Among the entries below, take the line with "Lemma wait_for_recorder_outcome (io" and the line with "Proof. unfold device_calls.", and output them and every line between them exactly, with nothing else.

Exercise data below:

(** * WhatsApp group list manager: access control, ordering, quota and
      message rendering of the list views

    A shallow embedding of the React views of the repository
    (SharedList, ListEditor, ImageUpload, CollaborationPanel, Dashboard).
    Each view is a record of its [useState] cells; each handler is a
    computation in a small state-and-exception monad over that record and
    a world that holds the remote document store, the blob store and the
    user-visible notifications. Awaited calls that can reject are
    fallible steps; [try]/[catch]/[finally] are combinators. *)

From Stdlib Require Import String Ascii List ZArith Lia Bool DecimalString.
From Stdlib Require Import Permutation Sorted.
Import ListNotations.

Open Scope string_scope.
Open Scope Z_scope.

Set Implicit Arguments.

(* ================================================================== *)
(** * JavaScript values used by the views *)
(* ================================================================== *)

Module Js.

(** The line feed character written \n in a JavaScript literal. *)
Definition LF : string := String (ascii_of_nat 10) EmptyString.

(** The two characters backslash and n, written \\n in a JavaScript
    literal. *)
Definition backslash_n : string := "\n".

(** [Number(b)] on a boolean; the interfaces type [isChecked] so. *)
Definition Number (b : bool) : Z := if b then 1 else 0.

(** [!n] on a number (NaN does not arise from [Number] of a boolean). *)
Definition not_number (n : Z) : bool := n =? 0.

(** Truthiness of a string: every string but the empty one. *)
Definition truthy (s : string) : bool :=
  match s with EmptyString => false | String _ _ => true end.

(** Template-literal rendering of an array index or length. *)
Definition show_nat (n : nat) : string :=
  NilEmpty.string_of_uint (Nat.to_uint n).

(** Template-literal rendering of an integral number. *)
Definition show_Z (z : Z) : string :=
  NilZero.string_of_int (Z.to_int z).

(** [s.startsWith(p)]. *)
Definition startsWith (s p : string) : bool := String.prefix p s.

(** [s.split(sep)[0]] for a one-character separator: the text before
    its first occurrence, or all of [s]. *)
Fixpoint split_head (sep : ascii) (s : string) : string :=
  match s with
  | EmptyString => EmptyString
  | String c r =>
      if Ascii.eqb c sep then EmptyString else String c (split_head sep r)
  end.

(** [xs.find(p)]. *)
Definition find {A} (p : A -> bool) (xs : list A) : option A :=
  List.find p xs.

(** [xs.forEach((x, index) => acc = step(acc, x, index))], the index
    starting at [i]. *)
Fixpoint forEach_from {A B} (step : B -> A -> nat -> B)
         (xs : list A) (i : nat) (acc : B) : B :=
  match xs with
  | [] => acc
  | x :: r => forEach_from step r (S i) (step acc x i)
  end.

Definition forEach {A B} (step : B -> A -> nat -> B)
           (xs : list A) (acc : B) : B :=
  forEach_from step xs 0%nat acc.

(** [xs.reduce((total, x) => total + size(x), 0)]. The sizes are byte
    counts: integers far below 2^53, where the addition of numbers is
    exact. *)
Definition reduce_sum {A} (size : A -> Z) (xs : list A) : Z :=
  fold_left (fun total x => total + size x) xs 0.

End Js.

(* ================================================================== *)
(** * Data model: the interfaces of the views and the stored rows *)
(* ================================================================== *)

Record User := mkUser {
  user_id : string;
  user_email : string;
  user_displayName : option string
}.

(** [interface List], with the two timestamps the store rows carry. *)
Record ListRecord := mkList {
  list_id : string;
  list_title : string;
  list_description : string;
  list_templateType : string;
  list_language : string;
  list_isShared : bool;
  list_shareToken : string;
  list_userId : string;
  list_createdAt : string;
  list_updatedAt : string
}.

(** [Partial<List>], with the [updatedAt] stamp the handlers add. *)
Record ListPatch := mkListPatch {
  lp_id : option string;
  lp_title : option string;
  lp_description : option string;
  lp_templateType : option string;
  lp_language : option string;
  lp_isShared : option bool;
  lp_shareToken : option string;
  lp_userId : option string;
  lp_updatedAt : option string
}.

Definition no_list_patch : ListPatch :=
  mkListPatch None None None None None None None None None.

Definition or_else {A} (o : option A) (d : A) : A :=
  match o with Some a => a | None => d end.

(** [{ ...list, ...updates }]. *)
Definition patch_list (l : ListRecord) (u : ListPatch) : ListRecord :=
  mkList (or_else (lp_id u) (list_id l))
         (or_else (lp_title u) (list_title l))
         (or_else (lp_description u) (list_description l))
         (or_else (lp_templateType u) (list_templateType l))
         (or_else (lp_language u) (list_language l))
         (or_else (lp_isShared u) (list_isShared l))
         (or_else (lp_shareToken u) (list_shareToken l))
         (or_else (lp_userId u) (list_userId l))
         (list_createdAt l)
         (or_else (lp_updatedAt u) (list_updatedAt l)).

(** [interface ListItem], with the [listId] and [createdAt] of its row. *)
Record ListItem := mkItem {
  item_id : string;
  item_listId : string;
  item_content : string;
  item_isChecked : bool;
  item_orderIndex : Z;
  item_createdAt : string
}.

(** [Partial<ListItem>]. *)
Record ItemPatch := mkItemPatch {
  ip_id : option string;
  ip_content : option string;
  ip_isChecked : option bool;
  ip_orderIndex : option Z
}.

(** [{ ...item, ...updates }]. *)
Definition patch_item (i : ListItem) (u : ItemPatch) : ListItem :=
  mkItem (or_else (ip_id u) (item_id i))
         (item_listId i)
         (or_else (ip_content u) (item_content i))
         (or_else (ip_isChecked u) (item_isChecked i))
         (or_else (ip_orderIndex u) (item_orderIndex i))
         (item_createdAt i).

(** [interface UploadedImage]. *)
Record UploadedImage := mkImage {
  img_id : string;
  img_filename : string;
  img_url : string;
  img_size : Z
}.

(** A row of the [listImages] collection. *)
Record ImageRow := mkImageRow {
  ir_image : UploadedImage;
  ir_listId : string;
  ir_userId : string;
  ir_createdAt : string
}.

Inductive Role := owner | editor | viewer.

Inductive InviteStatus := pending | accepted.

(** [interface Collaborator], with the remaining fields of its row. *)
Record Collaborator := mkCollaborator {
  col_id : string;
  col_listId : string;
  col_userId : string;
  col_userEmail : string;
  col_userDisplayName : option string;
  col_role : Role;
  col_status : InviteStatus;
  col_invitedBy : string;
  col_joinedAt : string
}.

(** A [File] of the browser: name, declared content type, byte size. *)
Record File := mkFile {
  file_name : string;
  file_type : string;
  file_size : Z
}.

(* ================================================================== *)
(** * The external document store *)
(* ================================================================== *)

(** Modelled from the spec: the document store behind [blink.db] is an
    external service; section 6 of the specification gives the shape
    used here. [list] returns all rows matching the filter, ordered by
    one field when asked; [update] and [delete] fail on an unknown id;
    [create] is idempotent by identifier. Any call can also fail for
    reasons outside the program ([Env.fault] below). *)
Module Store.

Record t := mk {
  lists : list ListRecord;
  listItems : list ListItem;
  listImages : list ImageRow;
  listCollaborators : list Collaborator
}.

Section Collection.
Variable R : Type.
Variable key : R -> string.

Definition has_id (id : string) (rows : list R) : bool :=
  existsb (fun r => key r =? id)%string rows.

Fixpoint insert_by (le : R -> R -> bool) (r : R) (sorted : list R)
  : list R :=
  match sorted with
  | [] => [r]
  | x :: rest =>
      if le r x then r :: x :: rest else x :: insert_by le r rest
  end.

(** Stable ascending order: rows that compare equal keep their
    stored order. *)
Definition sort_by (le : R -> R -> bool) (rows : list R) : list R :=
  fold_right (insert_by le) [] rows.

Definition select (where_ : R -> bool)
           (orderBy : option (R -> R -> bool)) (rows : list R)
  : list R :=
  match orderBy with
  | None => filter where_ rows
  | Some le => sort_by le (filter where_ rows)
  end.

Definition create (r : R) (rows : list R) : list R :=
  if has_id (key r) rows then rows else rows ++ [r].

Definition update (id : string) (f : R -> R) (rows : list R)
  : option (list R) :=
  if has_id id rows
  then Some (map (fun r => if (key r =? id)%string then f r else r) rows)
  else None.

Definition delete (id : string) (rows : list R) : option (list R) :=
  if has_id id rows
  then Some (filter (fun r => negb (key r =? id)%string) rows)
  else None.
End Collection.

Definition set_lists (s : t) (x : list ListRecord) : t :=
  mk x (listItems s) (listImages s) (listCollaborators s).
Definition set_listItems (s : t) (x : list ListItem) : t :=
  mk (lists s) x (listImages s) (listCollaborators s).
Definition set_listImages (s : t) (x : list ImageRow) : t :=
  mk (lists s) (listItems s) x (listCollaborators s).
Definition set_listCollaborators (s : t) (x : list Collaborator) : t :=
  mk (lists s) (listItems s) (listImages s) x.

End Store.

(* ================================================================== *)
(** * The world of a handler and the handler monad *)
(* ================================================================== *)

(** What an awaited call rejects with. *)
Inductive Exn :=
| StoreUnavailable
| StoreRejected (collection id : string)
| UploadFailed.

(** What a handler makes visible outside the component state. *)
Inductive Event :=
| Toast (title description : string) (destructive : bool)
| Navigate (path : string)
| Alert (message : string)
| ConsoleError (message : string) (error : Exn)
| ClipboardWrite (text : string)
| ResetFileInput.

(** The choices of the environment, indexed by the number of external
    interactions made so far: whether the call at that moment fails,
    the text of [Date.now()] and [Math.random()] in a fresh identifier,
    the text of [new Date().toISOString()], the public locator the blob
    store hands out, and the percentages it reports while uploading. *)
Record Env := mkEnv {
  fault : nat -> bool;
  fresh : nat -> string;
  clock : nat -> string;
  locator : nat -> string;
  progress : nat -> list Z
}.

Record World := mkWorld {
  db : Store.t;
  blobs : list (string * File);
  tick : nat;
  log : list Event
}.

Definition set_db (w : World) (d : Store.t) : World :=
  mkWorld d (blobs w) (tick w) (log w).
Definition set_blobs (w : World) (b : list (string * File)) : World :=
  mkWorld (db w) b (tick w) (log w).
Definition advance (w : World) : World :=
  mkWorld (db w) (blobs w) (S (tick w)) (log w).
Definition record (w : World) (e : Event) : World :=
  mkWorld (db w) (blobs w) (tick w) (log w ++ [e]).

Inductive Result (A : Type) :=
| Ok (a : A)
| Thrown (e : Exn).
Arguments Ok {A} a.
Arguments Thrown {A} e.

(** A handler over the component state [V]. *)
Definition M (V A : Type) : Type :=
  Env -> V -> World -> Result A * V * World.

Section Monad.
Context {V : Type}.

Definition ret {A} (a : A) : M V A := fun _ v w => (Ok a, v, w).

Definition bind {A B} (m : M V A) (k : A -> M V B) : M V B :=
  fun env v w =>
    match m env v w with
    | (Ok a, v', w') => k a env v' w'
    | (Thrown e, v', w') => (Thrown e, v', w')
    end.

(** [try { body } catch (error) { handler }]. *)
Definition try_catch {A} (body : M V A) (handler : Exn -> M V A) : M V A :=
  fun env v w =>
    match body env v w with
    | (Ok a, v', w') => (Ok a, v', w')
    | (Thrown e, v', w') => handler e env v' w'
    end.
Lemma main_omap {B : Type} (f : event -> option B) (p : program) (g : list joint_entry)
    (cfg : k4abt_tracker_configuration_t) (io : SetupIO) (frames : nat -> FrameIO)
    (fuel : nat) :
  (forall e, event_frame e = None -> f e = None) ->
  omap f (main_of p g cfg io frames fuel).1
  = match (prelude_of p g cfg io fuel).2 with
    | Val tracker => omap f (capture_loop_of p g tracker frames fuel).1
    | Stop _ => []
    end.
Proof.
  intros Hf. rewrite main_trace, omap_app.
  rewrite (omap_none f (prelude_of p g cfg io fuel).1).
  2:{ eapply Forall_impl; [apply prelude_events|]. intros e He. by apply Hf. }
  destruct (prelude_of p g cfg io fuel).2 as [tracker|o]; [|done].
  rewrite omap_app. simpl.
  rewrite (omap_none f (match (capture_loop_of p g tracker frames fuel).2 with
                        | Val _ => cleanup_events tracker | Stop _ => [] end)).
  - by rewrite app_nil_r.
  - destruct (capture_loop_of p g tracker frames fuel).2; [|constructor].
    eapply Forall_impl; [apply cleanup_events_frame|]. intros e He. by apply Hf.
Qed.

(** Two readings that agree on every turn agree on the loop. *)
Lemma do_while_omap {S B : Type} (f1 f2 : event -> option B)
    (body : S -> proc (ctl * S)) (cond : S -> bool * S) :
  (forall st, omap f1 (body st).1 = omap f2 (body st).1) ->
  forall fuel st,
    omap f1 (do_while body cond fuel st).1 = omap f2 (do_while body cond fuel st).1.
Proof.
  intros Hbody. induction fuel as [|fuel IH]; intros st; [done|].
  cbn [do_while]. rewrite !bind_trace, !omap_app, Hbody. f_equal.
  destruct (body st).2 as [[c st1]|o]; [|done].
  destruct c; [|done]. destruct (cond st1) as [b st2]. destruct b; [apply IH|done].
Qed.

(** ** The four ways through the prelude *)

Lemma device_ok_dec (io : SetupIO) : device_ok io \/ ~ device_ok io.
Proof.
  unfold device_ok.
  destruct (decide (device_open_result io = K4A_RESULT_SUCCEEDED));
    destruct (decide (start_cameras_result io = K4A_RESULT_SUCCEEDED));
    destruct (decide (get_calibration_result io = K4A_RESULT_SUCCEEDED));
    tauto.
Qed.

Lemma prelude_forms (p : program) (g : list joint_entry)
    (cfg : k4abt_tracker_configuration_t) (io : SetupIO) (fuel : nat) :
  (~ device_ok io /\
   prelude_of p g cfg io fuel = (device_calls io, Stop (Exited 1))) \/
  (device_ok io /\ first_result cfg io = K4A_RESULT_SUCCEEDED /\
   prelude_of p g cfg io fuel
   = after_outlet io fuel
       (device_calls io ++ create_calls p cfg io ++
        [lsl_create_outlet (describe_of p g (stream 10)).2])
       (Some 0)) \/
  (device_ok io /\ first_result cfg io <> K4A_RESULT_SUCCEEDED /\
   p = AKlsl_cpp /\ second_result p cfg io <> K4A_RESULT_SUCCEEDED /\
   prelude_of p g cfg io fuel
   = (device_calls io ++ create_calls p cfg io, Stop (Exited 1))) \/
  (device_ok io /\ first_result cfg io <> K4A_RESULT_SUCCEEDED /\
   (p = AKlsl_cpp -> second_result p cfg io = K4A_RESULT_SUCCEEDED) /\
   prelude_of p g cfg io fuel
   = after_outlet io fuel
       (device_calls io ++ create_calls p cfg io ++
        [lsl_create_outlet (describe_of p g (stream 4)).2])
       (match p with AKlsl_cpp => Some 1 | AzureKinect2lsl_cpp => None end)).
Proof.
  destruct (device_ok_dec io) as [Hd|Hd].
  2:{ left. split; [done|]. by apply prelude_device_fails. }
  right. destruct (decide (first_result cfg io = K4A_RESULT_SUCCEEDED)) as [H1|H1].
  { left. split; [done|]. split; [done|]. by apply prelude_first_tracker. }
  right.
  destruct p.
  - destruct (decide (second_result AKlsl_cpp cfg io = K4A_RESULT_SUCCEEDED)) as [H2|H2].
    + right. repeat (split; [done|]). by apply prelude_second_tracker.
    + left. repeat (split; [done|]). by apply prelude_no_tracker.
  - right. repeat (split; [done|]). by apply prelude_second_tracker.
Qed.

Lemma wait_for_recorder_outcome (io : SetupIO) (fuel : nat) :
  forall k o, (AKlsl.wait_for_recorder io fuel k).2 = Stop o -> o = OutOfFuel.
Proof.
  induction fuel as [|fuel IH]; intros k o; simpl; [by intros [= <-]|].
  destruct (consumers io k); simpl; [done|].
  specialize (IH (S k) o). by destruct (AKlsl.wait_for_recorder io fuel (S k)) as [t r].
Qed.

(** The polls when a recorder is first there at poll [k + n]. *)
Lemma wait_for_recorder_polls (io : SetupIO) (n : nat) :
  forall fuel k,
    (forall j, k <= j < k + n -> consumers io j = false) ->
    consumers io (k + n) = true ->
    n < fuel ->
    AKlsl.wait_for_recorder io fuel k
    = (map lsl_wait_for_consumers (replicate n false ++ [true]), Val tt).
Proof.
  induction n as [|n IH]; intros fuel k Hno Hyes Hfuel.
  - destruct fuel as [|fuel]; [lia|]. simpl.
    replace (k + 0) with k in Hyes by lia. by rewrite Hyes.
  - destruct fuel as [|fuel]; [lia|]. simpl.
    rewrite (Hno k) by lia. simpl.
    rewrite (IH fuel (S k)); [done| |by replace (S k + n) with (k + S n) by lia|lia].
    intros j Hj. apply Hno. lia.
Qed.

(** The polls when no recorder comes. *)
Lemma wait_for_recorder_never (io : SetupIO) (fuel : nat) :
  forall k,
    (forall j, consumers io j = false) ->
    AKlsl.wait_for_recorder io fuel k
    = (map lsl_wait_for_consumers (replicate fuel false), Stop OutOfFuel).
Proof.
  induction fuel as [|fuel IH]; intros k Hno; [done|].
  simpl. rewrite Hno. simpl. by rewrite IH.
Qed.

Lemma device_calls_setup (io : SetupIO) : Forall is_setup (device_calls io).
Proof. unfold device_calls. repeat case_decide; repeat constructor. Qed.

Lemma create_calls_setup (p : program) (cfg : k4abt_tracker_configuration_t) (io : SetupIO) :
  Forall is_setup (create_calls p cfg io).
Proof. unfold create_calls. case_decide; repeat constructor. Qed.

Lemma wait_for_recorder_setup (io : SetupIO) (fuel k : nat) :
  Forall is_setup (AKlsl.wait_for_recorder io fuel k).1.
Proof.
  eapply Forall_impl; [apply wait_for_recorder_events|]. by intros e [r ->].
Qed.

Lemma prelude_setup (p : program) (g : list joint_entry)
    (cfg : k4abt_tracker_configuration_t) (io : SetupIO) (fuel : nat) :
  Forall is_setup (prelude_of p g cfg io fuel).1.
Proof.
  pose proof (device_calls_setup io). pose proof (create_calls_setup p cfg io).
  pose proof (wait_for_recorder_setup io fuel 0).
  destruct (prelude_forms p g cfg io fuel)
    as [(_ & ->)|[(_ & _ & ->)|[(_ & _ & _ & _ & ->)|(_ & _ & _ & ->)]]];
    unfold after_outlet; cbn [fst]; rewrite ?Forall_app; repeat split; try done;
    by repeat constructor.
Qed.

(** The prelude ends the process with status 1 or not at all. *)
Lemma prelude_outcome (p : program) (g : list joint_entry)
    (cfg : k4abt_tracker_configuration_t) (io : SetupIO) (fuel : nat) (o : outcome) :
  (prelude_of p g cfg io fuel).2 = Stop o -> o = Exited 1 \/ o = OutOfFuel.
Proof.
  pose proof (wait_for_recorder_outcome io fuel 0) as Hw.
  destruct (prelude_forms p g cfg io fuel)
    as [(_ & ->)|[(_ & _ & ->)|[(_ & _ & _ & _ & ->)|(_ & _ & _ & ->)]]];
    unfold after_outlet; cbn [snd].
  - intros [= <-]. by left.
  - destruct (AKlsl.wait_for_recorder io fuel 0).2; [done|]. intros [= <-]. right. by apply Hw.
  - intros [= <-]. by left.
  - destruct (AKlsl.wait_for_recorder io fuel 0).2; [done|]. intros [= <-]. right. by apply Hw.
Qed.

Lemma cleanup_events_eq (tracker : k4abt_tracker_t) :
  cleanup_events tracker
  = [ k4abt_tracker_shutdown tracker; k4abt_tracker_destroy tracker;
      k4a_device_stop_cameras; k4a_device_close ].
Proof. done. Qed.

End of Exercise data.

### Task output
Lemma wait_for_recorder_outcome (io : SetupIO) (fuel : nat) :
  forall k o, (AKlsl.wait_for_recorder io fuel k).2 = Stop o -> o = OutOfFuel.
Proof.
  induction fuel as [|fuel IH]; intros k o; simpl; [by intros [= <-]|].
  destruct (consumers io k); simpl; [done|].
  specialize (IH (S k) o). by destruct (AKlsl.wait_for_recorder io fuel (S k)) as [t r].
Qed.

(** The polls when a recorder is first there at poll [k + n]. *)
Lemma wait_for_recorder_polls (io : SetupIO) (n : nat) :
  forall fuel k,
    (forall j, k <= j < k + n -> consumers io j = false) ->
    consumers io (k + n) = true ->
    n < fuel ->
    AKlsl.wait_for_recorder io fuel k
    = (map lsl_wait_for_consumers (replicate n false ++ [true]), Val tt).
Proof.
  induction n as [|n IH]; intros fuel k Hno Hyes Hfuel.
  - destruct fuel as [|fuel]; [lia|]. simpl.
    replace (k + 0) with k in Hyes by lia. by rewrite Hyes.
  - destruct fuel as [|fuel]; [lia|]. simpl.
    rewrite (Hno k) by lia. simpl.
    rewrite (IH fuel (S k)); [done| |by replace (S k + n) with (k + S n) by lia|lia].
    intros j Hj. apply Hno. lia.
Qed.

(** The polls when no recorder comes. *)
Lemma wait_for_recorder_never (io : SetupIO) (fuel : nat) :
  forall k,
    (forall j, consumers io j = false) ->
    AKlsl.wait_for_recorder io fuel k
    = (map lsl_wait_for_consumers (replicate fuel false), Stop OutOfFuel).
Proof.
  induction fuel as [|fuel IH]; intros k Hno; [done|].
  simpl. rewrite Hno. simpl. by rewrite IH.
Qed.

Lemma device_calls_setup (io : SetupIO) : Forall is_setup (device_calls io).
Proof. unfold device_calls. repeat case_decide; repeat constructor. Qed.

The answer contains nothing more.